(** The rows of the subscriptions of a user agent. *)
Definition subs_of (a : AStore) (u : string) : list Subscription := filter (fun s => sub_uaid s = u) (map_to_list (a_subs a)).*2.
Lemma subs_of_elem a u s : good a -> s ∈ subs_of a u <-> a_subs a !! sub_at s = Some s /\ sub_uaid s = u.
Proof.
  intros Hg. unfold subs_of. rewrite list_elem_of_filter, elem_of_values. split.
  - intros [Hu [k Hk]]. split; [|done]. by rewrite (wf_subs _ (gd_wf _ Hg) _ _ Hk).
  - intros [Hx Hu]. split; [done|]. by eexists.
Qed.
Lemma subs_items past a w u : holds_state past a w -> is_uaid u = true ->
  NoDup (sub_key <$> subs_of a u) /\ Forall (listed u) (subs_of a u) /\
  forall x, x ∈ subs_of a u <-> a_subs a !! sub_at x = Some x /\ starts_with (("ch#" +:+ u) +:+ "#") (sub_key x) = true.
Proof.
  intros Hs Hu. pose proof (hs_good _ _ _ _ Hs) as Hg. split_and!.
  - apply NoDup_fmap_2_strong.
    + intros x y [Hx Hxu]%subs_of_elem [Hy Hyu]%subs_of_elem Heq; [|done..].
      apply sub_key_inj in Heq as [_ Hc]; [|apply uaid_plain; apply (gd_subs _ Hg _ _ Hx) || apply (gd_subs _ Hg _ _ Hy)..].
      rewrite Hxu, Hc in Hx. rewrite Hyu in Hy. congruence.
    + apply NoDup_filter. apply NoDup_fmap_2_strong; [|apply NoDup_map_to_list].
      intros [k s] [k' s'] Hk%elem_of_map_to_list Hk'%elem_of_map_to_list Heq. cbn in Heq. subst s'.
      by rewrite <- (wf_subs _ (gd_wf _ Hg) _ _ Hk), <- (wf_subs _ (gd_wf _ Hg) _ _ Hk').
  - apply Forall_forall. intros s [Hx Hxu]%subs_of_elem; [|done]. destruct (gd_subs _ Hg _ _ Hx) as [? ? ? ?].
    split_and!; [done|by apply plain_no_hash, channel_plain|by apply plain_utf8, id_plain|done].
  - intros s. rewrite subs_of_elem by done. split; (intros [Hx Hxu]; split; [done|]).
    + unfold sub_key. apply under_hash; [apply uaid_plain, (gd_subs _ Hg _ _ Hx)|by apply uaid_plain|done].
    + unfold sub_key in Hxu. apply under_hash in Hxu; [done|apply uaid_plain, (gd_subs _ Hg _ _ Hx)|by apply uaid_plain].
Qed.
Lemma bt_subscriptions past a u w r w' : holds_state past a w -> is_uaid u = true ->
  subscriptions self u w = (Ok r, w') -> ends w past a w' /\ r ≡ₚ subs_of a u.
Proof.
  intros Hs Hu. unfold subscriptions. intros (rows & w1 & Hread & [= <- <-])%est_bind_Ok. rewrite str_app_assoc3 in Hread.
  destruct (subs_items _ _ _ u Hs Hu) as (Hnd & Hq & Hxs).
  destruct (scan_items tbl laws self "ch#" D sub_key sub_cols _ ("ch#" +:+ u) _ _ _ _ (rp_subs _ _ _ (hs_rep _ _ _ _ Hs))
    (hs_time _ _ _ _ Hs) (under_prefix _ _) Hnd Hxs Hread) as (Hl & Hp & _).
  split; [by eapply leaves_same_state|].
  apply (decode_items sub_key sub_cols (sub_from_row u)) in Hp as [Hout _]; [exact Hout|].
  intros x Hx. rewrite Forall_forall in Hq. apply sub_decodes; [by apply Hq|]. intros q v. apply rowmap_lookup, sub_cols_NoDup.
Qed.
End channels.

(** ** Messages in the adapter

    From a table that represents a state of the contract, the operations that
    insert, find, list and remove messages answer what the contract says and
    leave a table that represents the state it says, index rows of messages
    that are gone included. *)

Section stored.
Context `{HT : Http} `{B64 : Base64} {BL : Base64Laws} `{JS : Json} `{RSA : Rsa} `{HO : Host} `{GS : GcpSerde}
  `{SX : StatusText} {T : Type} `{RPC : BigtableRpc T} `{RE : Re2}.
Context (tbl : T -> Table) (laws : ServiceLaws tbl) `{!Re2Laws} (self : BigtableStore).
Implicit Types (w : Env * BtWorld (T := T)).
Abbreviation holds_state := (holds_state tbl) (only parsing).
Abbreviation ends := (ends tbl) (only parsing).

TASK BRIEF = Would you transcribe the entries above exactly as they appear?

RESULT =
(** The rows of the subscriptions of a user agent. *)
Definition subs_of (a : AStore) (u : string) : list Subscription := filter (fun s => sub_uaid s = u) (map_to_list (a_subs a)).*2.
Lemma subs_of_elem a u s : good a -> s ∈ subs_of a u <-> a_subs a !! sub_at s = Some s /\ sub_uaid s = u.
Proof.
  intros Hg. unfold subs_of. rewrite list_elem_of_filter, elem_of_values. split.
  - intros [Hu [k Hk]]. split; [|done]. by rewrite (wf_subs _ (gd_wf _ Hg) _ _ Hk).
  - intros [Hx Hu]. split; [done|]. by eexists.
Qed.
Lemma subs_items past a w u : holds_state past a w -> is_uaid u = true ->
  NoDup (sub_key <$> subs_of a u) /\ Forall (listed u) (subs_of a u) /\
  forall x, x ∈ subs_of a u <-> a_subs a !! sub_at x = Some x /\ starts_with (("ch#" +:+ u) +:+ "#") (sub_key x) = true.
Proof.
  intros Hs Hu. pose proof (hs_good _ _ _ _ Hs) as Hg. split_and!.
  - apply NoDup_fmap_2_strong.
    + intros x y [Hx Hxu]%subs_of_elem [Hy Hyu]%subs_of_elem Heq; [|done..].
      apply sub_key_inj in Heq as [_ Hc]; [|apply uaid_plain; apply (gd_subs _ Hg _ _ Hx) || apply (gd_subs _ Hg _ _ Hy)..].
      rewrite Hxu, Hc in Hx. rewrite Hyu in Hy. congruence.
    + apply NoDup_filter. apply NoDup_fmap_2_strong; [|apply NoDup_map_to_list].
      intros [k s] [k' s'] Hk%elem_of_map_to_list Hk'%elem_of_map_to_list Heq. cbn in Heq. subst s'.
      by rewrite <- (wf_subs _ (gd_wf _ Hg) _ _ Hk), <- (wf_subs _ (gd_wf _ Hg) _ _ Hk').
  - apply Forall_forall. intros s [Hx Hxu]%subs_of_elem; [|done]. destruct (gd_subs _ Hg _ _ Hx) as [? ? ? ?].
    split_and!; [done|by apply plain_no_hash, channel_plain|by apply plain_utf8, id_plain|done].
  - intros s. rewrite subs_of_elem by done. split; (intros [Hx Hxu]; split; [done|]).
    + unfold sub_key. apply under_hash; [apply uaid_plain, (gd_subs _ Hg _ _ Hx)|by apply uaid_plain|done].
    + unfold sub_key in Hxu. apply under_hash in Hxu; [done|apply uaid_plain, (gd_subs _ Hg _ _ Hx)|by apply uaid_plain].
Qed.
Lemma bt_subscriptions past a u w r w' : holds_state past a w -> is_uaid u = true ->
  subscriptions self u w = (Ok r, w') -> ends w past a w' /\ r ≡ₚ subs_of a u.
Proof.
  intros Hs Hu. unfold subscriptions. intros (rows & w1 & Hread & [= <- <-])%est_bind_Ok. rewrite str_app_assoc3 in Hread.
  destruct (subs_items _ _ _ u Hs Hu) as (Hnd & Hq & Hxs).
  destruct (scan_items tbl laws self "ch#" D sub_key sub_cols _ ("ch#" +:+ u) _ _ _ _ (rp_subs _ _ _ (hs_rep _ _ _ _ Hs))
    (hs_time _ _ _ _ Hs) (under_prefix _ _) Hnd Hxs Hread) as (Hl & Hp & _).
  split; [by eapply leaves_same_state|].
  apply (decode_items sub_key sub_cols (sub_from_row u)) in Hp as [Hout _]; [exact Hout|].
  intros x Hx. rewrite Forall_forall in Hq. apply sub_decodes; [by apply Hq|]. intros q v. apply rowmap_lookup, sub_cols_NoDup.
Qed.
End channels.

(** ** Messages in the adapter

    From a table that represents a state of the contract, the operations that
    insert, find, list and remove messages answer what the contract says and
    leave a table that represents the state it says, index rows of messages
    that are gone included. *)

Section stored.
Context `{HT : Http} `{B64 : Base64} {BL : Base64Laws} `{JS : Json} `{RSA : Rsa} `{HO : Host} `{GS : GcpSerde}
  `{SX : StatusText} {T : Type} `{RPC : BigtableRpc T} `{RE : Re2}.
Context (tbl : T -> Table) (laws : ServiceLaws tbl) `{!Re2Laws} (self : BigtableStore).
Implicit Types (w : Env * BtWorld (T := T)).
Abbreviation holds_state := (holds_state tbl) (only parsing).
Abbreviation ends := (ends tbl) (only parsing).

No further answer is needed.